#### [Requirement]
Look for the line that has "[source/metric.rrd], a tree" in the material below; please repeat it and every line after it, exactly, up to and including the line that has "(** The patterns of the examples. *)", and nothing else.

#### [Record excerpts]

(* ===== verification/DiscoveryExamples.v ===== *)
(** * Refresh on a small tree

    A few patterns with a matcher for paths of the shape
    [source/metric.rrd], a tree with two hosts and a catalog of archives:
    concrete collaborators on which the theorems about [Refresh] are
    instantiated, and on which its behaviour is evaluated where the code
    and its specification differ. *)

From Stdlib Require Import ZArith NArith String Ascii List Lia.
From stdpp Require Import base tactics option list gmap strings relations.
From S2P Require Import Prelude Stateful GoStrings Float64 Rrd Connector Discovery.
From S2P Require Import DiscoverySpec CatalogSize Stream.

(** ** Patterns *)

(** The patterns of the examples. *)
Inductive toy_pattern : Type :=
| SourceMetric          (* (?P<source>[^/]+)/(?P<metric>.+)\.rrd *)
| MetricSource          (* (?P<metric>[^/]+)/(?P<source>.+)\.rrd *)
| UnnamedSourceMetric   (* (.)(?P<source>[^/]+)/(?P<metric>.+)\.rrd *)
| SourceOnly            (* (?P<source>[^/]+)/.+\.rrd *)
| SourceHost.           (* (?P<source>[^/]+)/(?P<host>.+)\.rrd *)

Definition toy_compile (pattern : string) : option toy_pattern :=
  if decide (pattern = "(?P<source>[^/]+)/(?P<metric>.+)\.rrd") then Some SourceMetric
  else if decide (pattern = "(?P<metric>[^/]+)/(?P<source>.+)\.rrd")
  then Some MetricSource
  else if decide (pattern = "(.)(?P<source>[^/]+)/(?P<metric>.+)\.rrd")
  then Some UnnamedSourceMetric
  else if decide (pattern = "(?P<source>[^/]+)/.+\.rrd") then Some SourceOnly
  else if decide (pattern = "(?P<source>[^/]+)/(?P<host>.+)\.rrd")
  then Some SourceHost
  else None.

Definition toy_names (re : toy_pattern) : list string :=
  match re with
  | SourceMetric => [""; "source"; "metric"]
  | MetricSource => [""; "metric"; "source"]
  | UnnamedSourceMetric => [""; ""; "source"; "metric"]
  | SourceOnly => [""; "source"]
  | SourceHost => [""; "source"; "host"]
  end.

(** The text before a final [.rrd], when there is some. *)
Fixpoint strip_rrd (s : string) : option string :=
  match s with
  | EmptyString => None
  | String c s' =>
      if decide (s' = ".rrd") then Some (String c EmptyString)
      else String c <$> strip_rrd s'
  end.

(** The groups of a path [a/b.rrd] with [a] and [b] not empty. *)
Definition toy_match (re : toy_pattern) (s : string) : list string :=
  match Cut s "/" with
  | Some (String c a', b) =>
      match strip_rrd b with
      | Some b' =>
          match re with
          | SourceMetric | MetricSource | SourceHost => [s; String c a'; b']
          | SourceOnly => [s; String c a']
          | UnnamedSourceMetric =>
              if decide (a' = "") then []
              else [s; String c EmptyString; a'; b']
          end
      | None => []
      end
  | _ => []
  end.

#[export] Program Instance toy_Regexp : Regexp := {|
  regexp := toy_pattern;
  Compile := toy_compile;
  SubexpNames := toy_names;
  FindStringSubmatch := toy_match
|}.
Next Obligation. by intros []. Qed.
Next Obligation.
  intros re s. unfold toy_match. by repeat case_match.
Qed.

(** ** A tree and its archives *)

Definition mode_dir : N := (2 ^ 31 + 493)%N.
Definition mode_file : N := 420%N.

Definition ex_visit (path : string) (mode : N) : visit :=
  {| v_path := path; v_mode := mode; v_err := None |}.

Definition ex_visits : list visit :=
  [ ex_visit "/var/lib/rrd/host1" mode_dir;
    ex_visit "/var/lib/rrd/host1/cpu.rrd" mode_file;
    ex_visit "/var/lib/rrd/host1/load.rrd" mode_file;
    ex_visit "/var/lib/rrd/README" mode_file;
    ex_visit "/var/lib/rrd/host2" mode_dir;
    ex_visit "/var/lib/rrd/host2/broken.rrd" mode_file ].

(** A walker that visits the given files whatever the root. *)
Definition walker_of (visits : list visit) : Walker := {| walk := λ _, visits |}.

(** The walk of the tree, and the same walk stopped by an error at the
    second host. *)
Definition ex_Walker : Walker := walker_of ex_visits.

Definition ex_failing_Walker : Walker :=
  walker_of
    (take 4 ex_visits
     ++ [{| v_path := "/var/lib/rrd/host2"; v_mode := 0%N;
            v_err := Some "open /var/lib/rrd/host2: permission denied" |}]
     ++ drop 5 ex_visits).

(** A walk that visits the root itself, as a regular file. *)
Definition ex_root_file_Walker : Walker :=
  walker_of [ex_visit "/var/lib/rrd" mode_file].

#[export] Instance ex_Archives : Archives := {|
  rrd_Info := λ path,
    if decide (path = "/var/lib/rrd/host1/cpu.rrd")
    then Ok {| ds_index := Some ["value"] |}
    else if decide (path = "/var/lib/rrd/host1/load.rrd")
    then Ok {| ds_index := Some ["shortterm"; "midterm"; "longterm"] |}
    else Err ("opening '" +:+ path +:+ "': not an rrd file")
|}.

(** A connector before its first refresh, with a given pattern. *)
Definition ex_refresh (pattern : string) : refresh_state :=
  {| rs_connector :=
       {| Path := "/var/lib/rrd"; Pattern := pattern; Daemon := "";
          outputChan := chan_make; metrics := ∅ |};
     rs_errChan := chan_make;
     rs_log := [];
     rs_events := [] |}.

Definition ex_pattern : string := "(?P<source>[^/]+)/(?P<metric>.+)\.rrd".

(** The same connector with a metric whose archive is not in the tree. *)
Definition ex_refresh_stale : refresh_state :=
  set_connector
    (set_metrics
       {[ "host1" := {[ "swap/value" :=
                          {| Dataset := "value";
                             FilePath := "/var/lib/rrd/host1/swap.rrd" |} ]} ]}
       (rs_connector (ex_refresh ex_pattern)))
    (ex_refresh ex_pattern).

(** ** Witnesses *)

Lemma Refresh_closes_channels_witness :
  chans_closed (@Refresh toy_Regexp ex_Walker ex_Archives (ex_refresh ex_pattern)).1.
Proof. by apply (Refresh_closes_channels (ex_refresh ex_pattern)). Defined.

Lemma Refresh_invalid_pattern_witness :
  @Refresh toy_Regexp ex_Walker ex_Archives
    (ex_refresh "(?P<source>[^/]+)/(?P<host>.+)\.rrd")
  = (close_chans
       (emit (Error "invalid pattern keyword `host'")
          (set_errChan
             {| sent := ["invalid pattern keyword `host'"]; closed := false |}
             (ex_refresh "(?P<source>[^/]+)/(?P<host>.+)\.rrd"))),
     Ok tt).
Proof.
  exact (@Refresh_invalid_pattern toy_Regexp ex_Walker ex_Archives
           (ex_refresh "(?P<source>[^/]+)/(?P<host>.+)\.rrd") SourceHost
           "invalid pattern keyword `host'" (conj eq_refl eq_refl) eq_refl eq_refl).
Defined.

Lemma ex_visits_ok : Forall (visit_ok "/var/lib/rrd") ex_visits.
Proof.
  repeat constructor; try (by intros [=]); simpl; try lia;
    by intros p; vm_compute.
Qed.

Lemma Refresh_success_witness :
  @Refresh toy_Regexp ex_Walker ex_Archives (ex_refresh ex_pattern)
  = (close_chans
       (apply_effect (walk_effect SourceMetric "/var/lib/rrd" ex_visits)
          (ex_refresh ex_pattern)),
     Ok tt).
Proof.
  by apply (@Refresh_success toy_Regexp ex_Walker ex_Archives
              (ex_refresh ex_pattern) SourceMetric); [..|apply ex_visits_ok].
Defined.

Lemma Refresh_walk_error_witness :
  @Refresh toy_Regexp ex_failing_Walker ex_Archives (ex_refresh ex_pattern)
  = (close_chans
       (emit (Error "open /var/lib/rrd/host2: permission denied")
          (set_errChan
             {| sent := ["open /var/lib/rrd/host2: permission denied"];
                closed := false |}
             (apply_effect (walk_effect SourceMetric "/var/lib/rrd" (take 4 ex_visits))
                (ex_refresh ex_pattern)))),
     Ok tt).
Proof.
  refine (@Refresh_walk_error toy_Regexp ex_failing_Walker ex_Archives
            (ex_refresh ex_pattern) SourceMetric (take 4 ex_visits) _
            "open /var/lib/rrd/host2: permission denied" (drop 5 ex_visits)
            (conj eq_refl eq_refl) eq_refl eq_refl eq_refl _ eq_refl).
  apply Forall_take, ex_visits_ok.
Defined.

Lemma Refresh_again_panics_witness :
  (@Refresh toy_Regexp ex_Walker ex_Archives
     (@Refresh toy_Regexp ex_Walker ex_Archives (ex_refresh ex_pattern)).1).2
  = Panic CloseOfClosedChannel.
Proof.
  by apply (@Refresh_again_panics toy_Regexp ex_Walker ex_Archives
              (ex_refresh ex_pattern)).
Defined.

Lemma Refresh_keeps_metrics_witness :
  is_Some
    (lookup2
       (catalog (@Refresh toy_Regexp ex_Walker ex_Archives ex_refresh_stale).1)
       ("host1", "swap/value")).
Proof. by apply (Refresh_keeps_metrics ("host1", "swap/value") ex_refresh_stale). Defined.

Lemma Refresh_keeps_settings_witness :
  (let c := rs_connector
              (@Refresh toy_Regexp ex_Walker ex_Archives (ex_refresh ex_pattern)).1 in
   (Path c, Pattern c, Daemon c)) = ("/var/lib/rrd", ex_pattern, "").
Proof.
  by apply (Refresh_keeps_settings "/var/lib/rrd" ex_pattern ""
              (ex_refresh ex_pattern)).
Defined.

Lemma walk_catalog_size_witness :
  let st' := apply_effect
               (@walk_effect toy_Regexp ex_Archives SourceMetric "/var/lib/rrd" ex_visits)
               (ex_refresh ex_pattern) in
  catalog_size (rs_connector st')
  = length (@discovered toy_Regexp ex_Archives SourceMetric "/var/lib/rrd" ex_visits)
    + catalog_size (rs_connector (ex_refresh ex_pattern))
  ∧ length (sent (out_chan st'))
    = length (sent (out_chan (ex_refresh ex_pattern)))
      + length (@discovered toy_Regexp ex_Archives SourceMetric "/var/lib/rrd" ex_visits)
  ∧ ∀ visits', ex_visits ≡ₚ visits' →
      length (@discovered toy_Regexp ex_Archives SourceMetric "/var/lib/rrd" visits')
      = length (@discovered toy_Regexp ex_Archives SourceMetric "/var/lib/rrd" ex_visits).
Proof.
  apply (@walk_catalog_size toy_Regexp ex_Archives SourceMetric "/var/lib/rrd"
           ex_visits (ex_refresh ex_pattern)); [compute_decide|by intros e _].
Defined.

Lemma Refresh_stream_delivered_witness :
  let st' := (@Refresh toy_Regexp ex_Walker ex_Archives (ex_refresh ex_pattern)).1 in
  eventually 0 0 draining
    (λ s, finished s
          ∧ got (p_out s) = drop 0 (sent (out_chan st'))
          ∧ got (p_err s) = drop 0 (sent (rs_errChan st')))
    (sys_init (events_of (ex_refresh ex_pattern) st')).
Proof.
  by apply (@Refresh_stream_delivered toy_Regexp ex_Walker ex_Archives 0 0
              (ex_refresh ex_pattern)).
Defined.

Lemma Refresh_stream_abandoned_witness :
  let st := ex_refresh ex_pattern in
  eventually 2 0 (stops_after 1)
    (λ s, blocked 2 0 (stops_after 1) s
          ∧ got (p_out s)
            = take 1 (@refresh_pairs toy_Regexp ex_Walker ex_Archives st))
    (sys_init (events_of st (@Refresh toy_Regexp ex_Walker ex_Archives st).1)).
Proof.
  apply (@Refresh_stream_abandoned toy_Regexp ex_Walker ex_Archives 2 0 1
           (ex_refresh ex_pattern)); [done|vm_compute; lia].
Defined.

Lemma Refresh_stream_bound_witness :
  let st := ex_refresh ex_pattern in
  let r := run 1 0 draining 20
             (sys_init (events_of st (@Refresh toy_Regexp ex_Walker ex_Archives st).1)) in
  r.1 = 8 ∧ finished r.2
  ∧ r.1 ≤ 2 * length (@refresh_pairs toy_Regexp ex_Walker ex_Archives st) + 8.
Proof.
  split; [by vm_compute|]. split; [by vm_compute|].
  eapply (@Refresh_stream_bound toy_Regexp ex_Walker ex_Archives 1 0 draining
            (ex_refresh ex_pattern)); [done|apply run_nsteps].
Defined.

Lemma walk_catalog_order_witness :
  catalog_equiv
    (catalog (apply_effect (walk_effect SourceMetric "/var/lib/rrd" ex_visits)
                (ex_refresh ex_pattern)))
    (catalog (apply_effect
                (walk_effect SourceMetric "/var/lib/rrd" (reverse ex_visits))
                (ex_refresh ex_pattern))).
Proof.
  apply walk_catalog_order; [by rewrite reverse_Permutation|].
  compute_decide.
Defined.

Lemma source_and_metric_two_groups_witness :
  ∃ sourceName metricName,
    source_and_metric [""; "metric"; "source"] ["cpu/host1"; "cpu"; "host1"]
    = Ok (sourceName, metricName) ∧
    group [""; "metric"; "source"] ["cpu/host1"; "cpu"; "host1"] "source"
    = Some sourceName ∧
    group [""; "metric"; "source"] ["cpu/host1"; "cpu"; "host1"] "metric"
    = Some metricName.
Proof. by apply source_and_metric_two_groups. Defined.

(** ** Examples *)

(** The refresh of the tree: the four datasets of the two archives of
    the first host are sent in the order of the walk and stored; the file
    that does not match and the archive that cannot be read are logged; the
    second host is in the catalog without a metric. *)
Example Refresh_example :
  let st := (@Refresh toy_Regexp ex_Walker ex_Archives (ex_refresh ex_pattern)).1 in
  sent (out_chan st)
  = [("host1", "cpu/value"); ("host1", "load/shortterm");
     ("host1", "load/midterm"); ("host1", "load/longterm")]
  ∧ catalog st
    = {[ "host1" :=
           {[ "cpu/value" :=
                {| Dataset := "value"; FilePath := "/var/lib/rrd/host1/cpu.rrd" |};
              "load/shortterm" :=
                {| Dataset := "shortterm";
                   FilePath := "/var/lib/rrd/host1/load.rrd" |};
              "load/midterm" :=
                {| Dataset := "midterm";
                   FilePath := "/var/lib/rrd/host1/load.rrd" |};
              "load/longterm" :=
                {| Dataset := "longterm";
                   FilePath := "/var/lib/rrd/host1/load.rrd" |} ]};
         "host2" := ∅ ]}
  ∧ rs_log st
    = ["WARNING: file `/var/lib/rrd/README' does not match pattern";
       "WARNING: opening '/var/lib/rrd/host2/broken.rrd': not an rrd file"]
  ∧ sent (rs_errChan st) = [].
Proof. compute_decide. Qed.

(** With a group without name in front of the named ones, the metric
    is taken from the wrong group: the archive [host1/cpu.rrd] is
    registered as the metric [h/value] of the source [ost1]. *)
Example Refresh_unnamed_group :
  sent (out_chan
          (@Refresh toy_Regexp (walker_of [ex_visit "/var/lib/rrd/host1/cpu.rrd" mode_file])
             ex_Archives
             (ex_refresh "(.)(?P<source>[^/]+)/(?P<metric>.+)\.rrd")).1)
  = [("ost1", "h/value")].
Proof. compute_decide. Qed.

(** A walk that visits the root itself as a regular file makes
    [Refresh] panic in the slice of the path; the channels are closed by
    the deferred calls all the same. *)
Example Refresh_root_file_panics :
  let r := @Refresh toy_Regexp ex_root_file_Walker ex_Archives (ex_refresh ex_pattern) in
  r.2 = Panic SliceOutOfRange ∧ chans_closed r.1.
Proof. compute_decide. Qed.

(** The events of a run on the small tree: the four pairs and the two
    closes. *)
Example Refresh_events :
  events_of (ex_refresh ex_pattern)
    (@Refresh toy_Regexp ex_Walker ex_Archives (ex_refresh ex_pattern)).1
  = [Output ("host1", "cpu/value"); Output ("host1", "load/shortterm");
     Output ("host1", "load/midterm"); Output ("host1", "load/longterm");
     CloseErr; CloseOut].
Proof. by vm_compute. Qed.

(** With an invalid pattern and channels without buffer, a consumer that
    reads the output channel first and [Refresh] wait for each other from
    the start: the system has no step. *)
Example Refresh_invalid_pattern_deadlock :
  let st := ex_refresh "(?P<source>[^/]+)/(?P<host>.+)\.rrd" in
  let events := events_of st (@Refresh toy_Regexp ex_Walker ex_Archives st).1 in
  events = [Error "invalid pattern keyword `host'"; CloseErr; CloseOut]
  ∧ successors 0 0 sequential (sys_init events) = []
  ∧ length (successors 0 0 draining (sys_init events)) = 1.
Proof. by vm_compute. Qed.

(** The catalog of the small tree has the four datasets of its two
    readable archives. *)
Example Refresh_catalog_size :
  catalog_size
    (rs_connector (@Refresh toy_Regexp ex_Walker ex_Archives (ex_refresh ex_pattern)).1)
  = 4.
Proof. by vm_compute. Qed.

#### [Answer to this exercise]
    [source/metric.rrd], a tree with two hosts and a catalog of archives:
    concrete collaborators on which the theorems about [Refresh] are
    instantiated, and on which its behaviour is evaluated where the code
    and its specification differ. *)

From Stdlib Require Import ZArith NArith String Ascii List Lia.
From stdpp Require Import base tactics option list gmap strings relations.
From S2P Require Import Prelude Stateful GoStrings Float64 Rrd Connector Discovery.
From S2P Require Import DiscoverySpec CatalogSize Stream.

(** ** Patterns *)

(** The patterns of the examples. *)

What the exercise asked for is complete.